WORK ITEM:
Set down word for word the lines that begin the entries and run through the line containing "Definition month_days (y". Give nothing further.

----------------------------------------

(* ===== verification/Logger.v ===== *)
(** The logger: [src/util/logger.cpp] and [include/veloxdb/util/logger.h].

    The object is its level and what it has written to standard error.  The
    lines that the other components log are not part of their models: nothing
    reads them back. *)
From S2P Require Import Prelude Util.

(** * Calendar time

    [gmtime_r]: the Gregorian date and the time of day of a number of seconds
    since 1970, which may be negative. *)

Definition leap (y : Z) : bool := (y mod 4 =? 0) && (negb (y mod 100 =? 0) || (y mod 400 =? 0)).

Definition year_days (y : Z) : Z := if leap y then 366 else 365.

Definition month_days (y : Z) : list Z :=
  [31; if leap y then 29 else 28; 31; 30; 31; 30; 31; 31; 30; 31; 30; 31].

(** The year and the day of the year, [d] days after the first of the year
    [y]. *)
Fixpoint year_of (fuel : nat) (y d : Z) : Z * Z :=
  match fuel with
  | O => (y, d)
  | S fuel =>
      if d <? 0 then year_of fuel (y - 1) (d + year_days (y - 1))
      else if d <? year_days y then (y, d)
      else year_of fuel (y + 1) (d - year_days y)
  end.

(** The month, counted from [m], and the day of the month, both from 0. *)
Fixpoint month_of (months : list Z) (m d : Z) : Z * Z :=
  match months with
  | [] => (m, d)
  | n :: months => if d <? n then (m, d) else month_of months (m + 1) (d - n)
  end.

Record Tm := MkTm { tm_year : Z; tm_mon : Z; tm_mday : Z; tm_hour : Z; tm_min : Z; tm_sec : Z }.

(** A year has at least 365 days, which bounds the steps of the search. *)
Definition gmtime (time : Z) : Tm :=
  let days := time / 86400 in
  let secs := time mod 86400 in
  let '(y, yday) := year_of (S (Z.to_nat (Z.abs days / 365 + 1))) 1970 days in
  let '(mon, mday) := month_of (month_days y) 0 yday in
  MkTm y (mon + 1) (mday + 1) (secs / 3600) (secs mod 3600 / 60) (secs mod 60).

(** * Lines *)

(** [setw(width) << setfill('0')], and the two-digit fields of [put_time]. *)
Definition padded (width : nat) (n : Z) : bytes :=
  replicate (width - length (to_string n)) "0"%char ++ to_string n.

(** [put_time(&tm, "%Y-%m-%dT%H:%M:%S")]. *)
Definition put_time (tm : Tm) : bytes :=
  to_string (tm_year tm) ++ lit "-" ++ padded 2 (tm_mon tm) ++ lit "-" ++ padded 2 (tm_mday tm) ++ lit "T" ++
  padded 2 (tm_hour tm) ++ lit ":" ++ padded 2 (tm_min tm) ++ lit ":" ++ padded 2 (tm_sec tm).

(** Clock readings are nanoseconds since 1970. *)
Definition to_time_t (now : Z) : Z := Z.quot now 1000000000.
Definition sub_second_millis (now : Z) : Z := Z.quot (Z.rem now 1000000000) 1000000.

Definition timestamp (now : Z) : bytes :=
  put_time (gmtime (to_time_t now)) ++ lit "." ++ padded 3 (sub_second_millis now) ++ lit "Z".

Definition dquote : ascii := Ascii.ascii_of_nat 34.

Definition log_line (now : Z) (level : LogLevel) (component message : bytes) : bytes :=
  timestamp now ++ lit " level=" ++ log_level_name level ++ lit " component=" ++ component ++
  lit " msg=" ++ [dquote] ++ message ++ [dquote].

(** * The object *)

Record Logger := MkLogger { lg_level : LogLevel; lg_err : bytes }.

Definition new_logger : Logger := MkLogger Info [].

Definition set_level (level : LogLevel) (lg : Logger) : Logger := MkLogger level (lg_err lg).

Definition log (now : Z) (level : LogLevel) (component message : bytes) (lg : Logger) : Logger :=
  if negb (log_enabled (lg_level lg) level) then lg
  else MkLogger (lg_level lg) (lg_err lg ++ log_line now level component message ++ [LF]).

Definition log_trace (now : Z) (component message : bytes) : Logger -> Logger := log now Trace component message.
Definition log_debug (now : Z) (component message : bytes) : Logger -> Logger := log now Debug component message.
Definition log_info (now : Z) (component message : bytes) : Logger -> Logger := log now Info component message.
Definition log_warn (now : Z) (component message : bytes) : Logger -> Logger := log now Warn component message.
Definition log_error (now : Z) (component message : bytes) : Logger -> Logger := log now LError component message.

(** * The calendar is right *)

(** Leap years up to the year [n]. *)
Definition leaps (n : Z) : Z := n / 4 - n / 100 + n / 400.

(** Days from 1970 to the first of the year [y]. *)
Definition days_before_year (y : Z) : Z := 365 * (y - 1970) + leaps (y - 1) - leaps 1969.

Definition days_before_month (y : Z) (mon : Z) : Z :=
  foldr Z.add 0 (take (Z.to_nat mon) (month_days y)).

(** The number of a date; the month and the day count from 1. *)
Definition day_number (y mon mday : Z) : Z := days_before_year y + days_before_month y (mon - 1) + (mday - 1).

Lemma year_days_next y : days_before_year (y + 1) = days_before_year y + year_days y.
Proof.
  unfold days_before_year, year_days, leap, leaps. replace (y + 1 - 1) with y by lia.
  destruct (Z.eqb_spec (y mod 4) 0), (Z.eqb_spec (y mod 100) 0), (Z.eqb_spec (y mod 400) 0); cbn [negb andb orb];
    Z.to_euclidean_division_equations; lia.
Qed.

Lemma year_days_range y : 365 <= year_days y <= 366.
Proof. unfold year_days. destruct (leap y); lia. Qed.

Lemma year_of_spec fuel y d :
  Z.abs d / 365 + 1 < Z.of_nat fuel \/ (0 <= d < year_days y /\ 0 < Z.of_nat fuel) ->
  let '(y', d') := year_of fuel y d in
  0 <= d' < year_days y' /\ days_before_year y' + d' = days_before_year y + d.
Proof.
  revert y d. induction fuel as [|fuel IH]; intros y d Hf; [Z.to_euclidean_division_equations; lia|]. cbn [year_of].
  pose proof (year_days_range y). pose proof (year_days_range (y - 1)).
  pose proof (year_days_next y). pose proof (year_days_next (y - 1)) as Hp. replace (y - 1 + 1) with y in Hp by lia.
  destruct (Z.ltb_spec d 0); [|destruct (Z.ltb_spec d (year_days y)); [lia|]].
  - specialize (IH (y - 1) (d + year_days (y - 1))). destruct (year_of fuel _ _) as [y' d'].
    destruct IH as [? ?]; [|lia].
    destruct (Z.ltb_spec (d + year_days (y - 1)) 0); [left|right]; Z.to_euclidean_division_equations; lia.
  - specialize (IH (y + 1) (d - year_days y)). destruct (year_of fuel _ _) as [y' d'].
    destruct IH as [? ?]; [|lia]. left. Z.to_euclidean_division_equations; lia.
Qed.

Lemma month_of_spec months m d :
  0 <= d < foldr Z.add 0 months -> Forall (fun n => 0 < n) months ->
  let '(m', d') := month_of months m d in
  exists n, months !! Z.to_nat (m' - m) = Some n /\ 0 <= d' < n /\ m <= m' /\
    foldr Z.add 0 (take (Z.to_nat (m' - m)) months) + d' = d.
Proof.
  revert m d. induction months as [|n months IH]; intros m d Hd Hpos; cbn [month_of foldr] in *; [lia|].
  apply list.Forall_cons in Hpos as [Hn Hpos]. destruct (Z.ltb_spec d n).
  - exists n. rewrite Z.sub_diag. cbn. repeat split; lia.
  - specialize (IH (m + 1) (d - n)). destruct (month_of _ _ _) as [m' d'].
    destruct IH as (k & Hk & Hd' & Hm & Hs); [lia|done|]. exists k.
    replace (Z.to_nat (m' - m)) with (S (Z.to_nat (m' - (m + 1)))) by lia. cbn. repeat split; [done|lia..].
Qed.

Lemma month_days_sum y : foldr Z.add 0 (month_days y) = year_days y.
Proof. unfold month_days, year_days. by destruct (leap y). Qed.

Lemma month_days_pos y : Forall (fun n => 0 < n <= 31) (month_days y).
Proof. unfold month_days. repeat constructor; destruct (leap y); lia. Qed.

(** The date of a day in the years with four digits. *)
Definition four_digits (time : Z) : Prop := 0 <= time < 253402300800.

Lemma days_before_year_mono y y' : y <= y' -> days_before_year y <= days_before_year y'.
Proof. unfold days_before_year, leaps. intros. Z.to_euclidean_division_equations; lia. Qed.

Lemma gmtime_spec time :
  let tm := gmtime time in
  ((day_number (tm_year tm) (tm_mon tm) (tm_mday tm) * 24 + tm_hour tm) * 60 + tm_min tm) * 60 + tm_sec tm = time /\
  1 <= tm_mon tm <= 12 /\ 1 <= tm_mday tm <= 31 /\ 0 <= tm_hour tm < 24 /\ 0 <= tm_min tm < 60 /\ 0 <= tm_sec tm < 60 /\
  (four_digits time -> 1970 <= tm_year tm <= 9999).
Proof.
  unfold gmtime. pose proof (year_of_spec (S (Z.to_nat (Z.abs (time / 86400) / 365 + 1))) 1970 (time / 86400)) as Hy.
  destruct (year_of _ _ _) as [y yday]. destruct Hy as [Hy Hdays]; [left; Z.to_euclidean_division_equations; lia|].
  pose proof (month_of_spec (month_days y) 0 yday) as Hm. destruct (month_of _ _ _) as [mon mday].
  destruct Hm as (n & Hn & Hmday & Hmon & Hsum).
  { by rewrite month_days_sum. }
  { eapply list.Forall_impl; [apply month_days_pos|]. intros; simpl in *; lia. }
  rewrite Z.sub_0_r in *. cbn [tm_year tm_mon tm_mday tm_hour tm_min tm_sec].
  unfold day_number, days_before_month. replace (mon + 1 - 1) with mon by lia.
  change (days_before_year 1970) with 0 in Hdays.
  pose proof (lookup_lt_Some _ _ _ Hn) as Hlt. change (length (month_days y)) with 12%nat in Hlt.
  pose proof (proj1 (Forall_lookup _ _) (month_days_pos y) _ _ Hn) as Hn31. simpl in Hn31.
  split_and!; try (Z.to_euclidean_division_equations; lia).
  - intros Ht. assert (0 <= time / 86400 < days_before_year 10000).
    { change (days_before_year 10000) with 2932897. unfold four_digits in Ht. Z.to_euclidean_division_equations; lia. }
    change 0 with (days_before_year 1970) in H at 1.
    destruct (Z.le_gt_cases 10000 y) as [Hge|]; [apply days_before_year_mono in Hge; lia|].
    destruct (Z.le_gt_cases 1970 y) as [|Hlt']; [lia|].
    assert (Hle : y + 1 <= 1970) by lia. apply days_before_year_mono in Hle. rewrite year_days_next in Hle. lia.
Qed.

(** * Lines read back *)

Lemma dec_digits_length fuel w n acc :
  0 <= n < 10 ^ Z.of_nat w -> (0 < w)%nat -> (length (dec_digits fuel n acc) <= w + length acc)%nat.
Proof.
  revert fuel n acc. induction w as [|w IH]; intros fuel n acc Hn Hw; [lia|].
  destruct fuel as [|fuel]; cbn [dec_digits]; [lia|]. rewrite Nat2Z.inj_succ, Z.pow_succ_r in Hn by lia.
  destruct (Z.ltb_spec n 10); [cbn [length]; lia|]. destruct w as [|w]; [cbn in Hn; lia|].
  etrans; [apply IH; [split; [apply Z.div_pos | apply Z.div_lt_upper_bound]; lia|lia]|]. cbn [length]. lia.
Qed.

Lemma digits_value_zeros k ds : digits_value (replicate k "0"%char ++ ds) = digits_value ds.
Proof. induction k as [|k IH]; [done|]. cbn [replicate app]. rewrite digits_value_cons, IH. change (digit_value "0") with 0. lia. Qed.

Lemma digits_value_bound ds : Forall (fun c => isdigit c = true) ds -> 0 <= digits_value ds < 10 ^ Z.of_nat (length ds).
Proof.
  induction 1 as [|c ds Hc _ IH]; [done|]. rewrite digits_value_cons. cbn [length].
  rewrite Nat2Z.inj_succ, Z.pow_succ_r by lia. unfold isdigit in Hc. unfold digit_value. nia.
Qed.

(** A field is as wide as asked for and reads back. *)
Lemma padded_spec w n :
  0 <= n < 10 ^ Z.of_nat w -> (0 < w <= 19)%nat -> length (padded w n) = w /\ digits_value (padded w n) = n.
Proof.
  intros Hn Hw. assert (10 ^ Z.of_nat w <= 10 ^ 19) by (apply Z.pow_le_mono_r; lia).
  assert (Hl : (length (to_string n) <= w)%nat).
  { unfold to_string. destruct (Z.ltb_spec n 0); [lia|]. etrans; [by apply (dec_digits_length _ w); [|lia]|]. cbn. lia. }
  unfold padded. rewrite length_app, length_replicate, digits_value_zeros. split; [lia|].
  unfold to_string. destruct (Z.ltb_spec n 0); [lia|].
  destruct (dec_digits_20 n) as (ds & -> & _ & _ & _ & Hv); [unfold u64_max; lia|done].
Qed.

Lemma year_field y : 1000 <= y <= 9999 -> length (to_string y) = 4%nat /\ digits_value (to_string y) = y.
Proof.
  intros Hy. unfold to_string. destruct (Z.ltb_spec y 0); [lia|].
  pose proof (dec_digits_length 20 4 y [] ltac:(lia) ltac:(lia)) as Hle. cbn [length] in Hle.
  destruct (dec_digits_20 y) as (ds & E & _ & _ & Hd & Hval); [unfold u64_max; lia|]. rewrite E in *. split; [|done].
  pose proof (digits_value_bound _ Hd) as Hb. rewrite Hval in Hb.
  destruct (Nat.le_gt_cases 4 (length ds)); [lia|].
  assert (10 ^ Z.of_nat (length ds) <= 10 ^ 3) by (apply Z.pow_le_mono_r; lia). lia.
Qed.

(** The milliseconds since 1970 that a timestamp denotes. *)
Definition read_timestamp (b : bytes) : option Z :=
  match b with
  | [y3; y2; y1; y0; _; n1; n0; _; d1; d0; _; h1; h0; _; m1; m0; _; s1; s0; _; f2; f1; f0; _] =>
      let days := day_number (digits_value [y3; y2; y1; y0]) (digits_value [n1; n0]) (digits_value [d1; d0]) in
      Some ((((days * 24 + digits_value [h1; h0]) * 60 + digits_value [m1; m0]) * 60 + digits_value [s1; s0]) * 1000
            + digits_value [f2; f1; f0])
  | _ => None
  end.

(** A field of a timestamp, as its characters. *)
Ltac field_of H :=
  let Hl := fresh in let Hv := fresh in
  destruct H as [Hl Hv];
  match type of Hl with
  | length ?b = _ =>
      let b' := fresh "b" in remember b as b' eqn:Hb; clear Hb;
      do 5 (try (destruct b' as [|? b']; try discriminate Hl));
      rewrite <- Hv; clear Hl Hv
  end.

Lemma read_timestamp_spec now :
  four_digits (to_time_t now) -> 0 <= now -> read_timestamp (timestamp now) = Some (now / 1000000).
Proof.
  intros Ht Hnow. unfold timestamp, put_time.
  destruct (gmtime_spec (to_time_t now)) as (Htime & Hmon & Hday & Hh & Hm & Hs & Hy). specialize (Hy Ht).
  destruct (gmtime _) as [y mon day h mi s]. cbn [tm_year tm_mon tm_mday tm_hour tm_min tm_sec] in *.
  assert (Hf : 0 <= sub_second_millis now < 1000).
  { unfold sub_second_millis. Z.to_euclidean_division_equations; lia. }
  assert (Hsum : to_time_t now * 1000 + sub_second_millis now = now / 1000000).
  { unfold to_time_t, sub_second_millis. Z.to_euclidean_division_equations; lia. }
  rewrite <- Hsum, <- Htime. clear Hsum Htime Ht Hnow.
  remember (sub_second_millis now) as f eqn:E; clear E.
  pose proof (year_field y ltac:(lia)) as Fy.
  pose proof (padded_spec 2 mon ltac:(lia) ltac:(lia)) as Fmon.
  pose proof (padded_spec 2 day ltac:(lia) ltac:(lia)) as Fday.
  pose proof (padded_spec 2 h ltac:(lia) ltac:(lia)) as Fh.
  pose proof (padded_spec 2 mi ltac:(lia) ltac:(lia)) as Fmi.
  pose proof (padded_spec 2 s ltac:(lia) ltac:(lia)) as Fs.
  pose proof (padded_spec 3 f ltac:(lia) ltac:(lia)) as Ff.
  field_of Fy. field_of Fmon. field_of Fday. field_of Fh. field_of Fmi. field_of Fs. field_of Ff. done.
Qed.

(** C34. A log call writes one line to standard error exactly when its level is
    enabled by the level set last, and leaves the logger alone otherwise.  The
    line opens with a timestamp that reads back, by the calendar, as the
    millisecond of the clock reading, for every reading the 64-bit clock can
    take from 1970 on; the level, the component and the message follow it. *)
Theorem log_correct now threshold level component message lg :
  0 <= now <= i64_max ->
  let lg' := log now level component message (set_level threshold lg) in
  lg_level lg' = threshold /\
  if log_enabled threshold level
  then exists ts, read_timestamp ts = Some (now / 1000000) /\
         lg_err lg' = lg_err lg ++ ts ++ lit " level=" ++ log_level_name level ++ lit " component=" ++ component ++
                      lit " msg=" ++ [dquote] ++ message ++ [dquote; LF]
  else lg_err lg' = lg_err lg.
Proof.
  intros Hnow. cbv zeta. unfold log. cbn [lg_level set_level].
  destruct (log_enabled _ _); cbn [negb lg_level lg_err set_level]; split; try done. exists (timestamp now). split.
  - apply read_timestamp_spec; [|lia]. unfold four_digits, to_time_t, i64_max in *. Z.to_euclidean_division_equations; lia.
  - unfold log_line. by rewrite <- !(assoc_L (++)).
Qed.

(** The first of March 2024, in the last millisecond before noon. *)
Lemma log_correct_witness :
  read_timestamp (lit "2024-03-01T11:59:59.999Z") = Some 1709294399999 /\
  exists ts, read_timestamp ts = Some 1709294399999 /\
    lg_err (log_warn 1709294399999000000 (lit "aof") (lit "slow") (set_level Debug new_logger))
    = ts ++ lit " level=warn component=aof msg=" ++ [dquote] ++ lit "slow" ++ [dquote; LF].
Proof.
  split; [vm_compute; reflexivity|].
  destruct (log_correct 1709294399999000000 Debug Warn (lit "aof") (lit "slow") new_logger) as [_ H];
    [split; vm_compute; discriminate|].
  destruct H as (ts & Hts & H). exists ts. split; [exact Hts|exact H].
Defined.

----------------------------------------

RESPONSE TO THE TASK:
(* ===== verification/Logger.v ===== *)
(** The logger: [src/util/logger.cpp] and [include/veloxdb/util/logger.h].

    The object is its level and what it has written to standard error.  The
    lines that the other components log are not part of their models: nothing
    reads them back. *)
From S2P Require Import Prelude Util.

(** * Calendar time

    [gmtime_r]: the Gregorian date and the time of day of a number of seconds
    since 1970, which may be negative. *)

Definition leap (y : Z) : bool := (y mod 4 =? 0) && (negb (y mod 100 =? 0) || (y mod 400 =? 0)).

Definition year_days (y : Z) : Z := if leap y then 366 else 365.

Definition month_days (y : Z) : list Z :=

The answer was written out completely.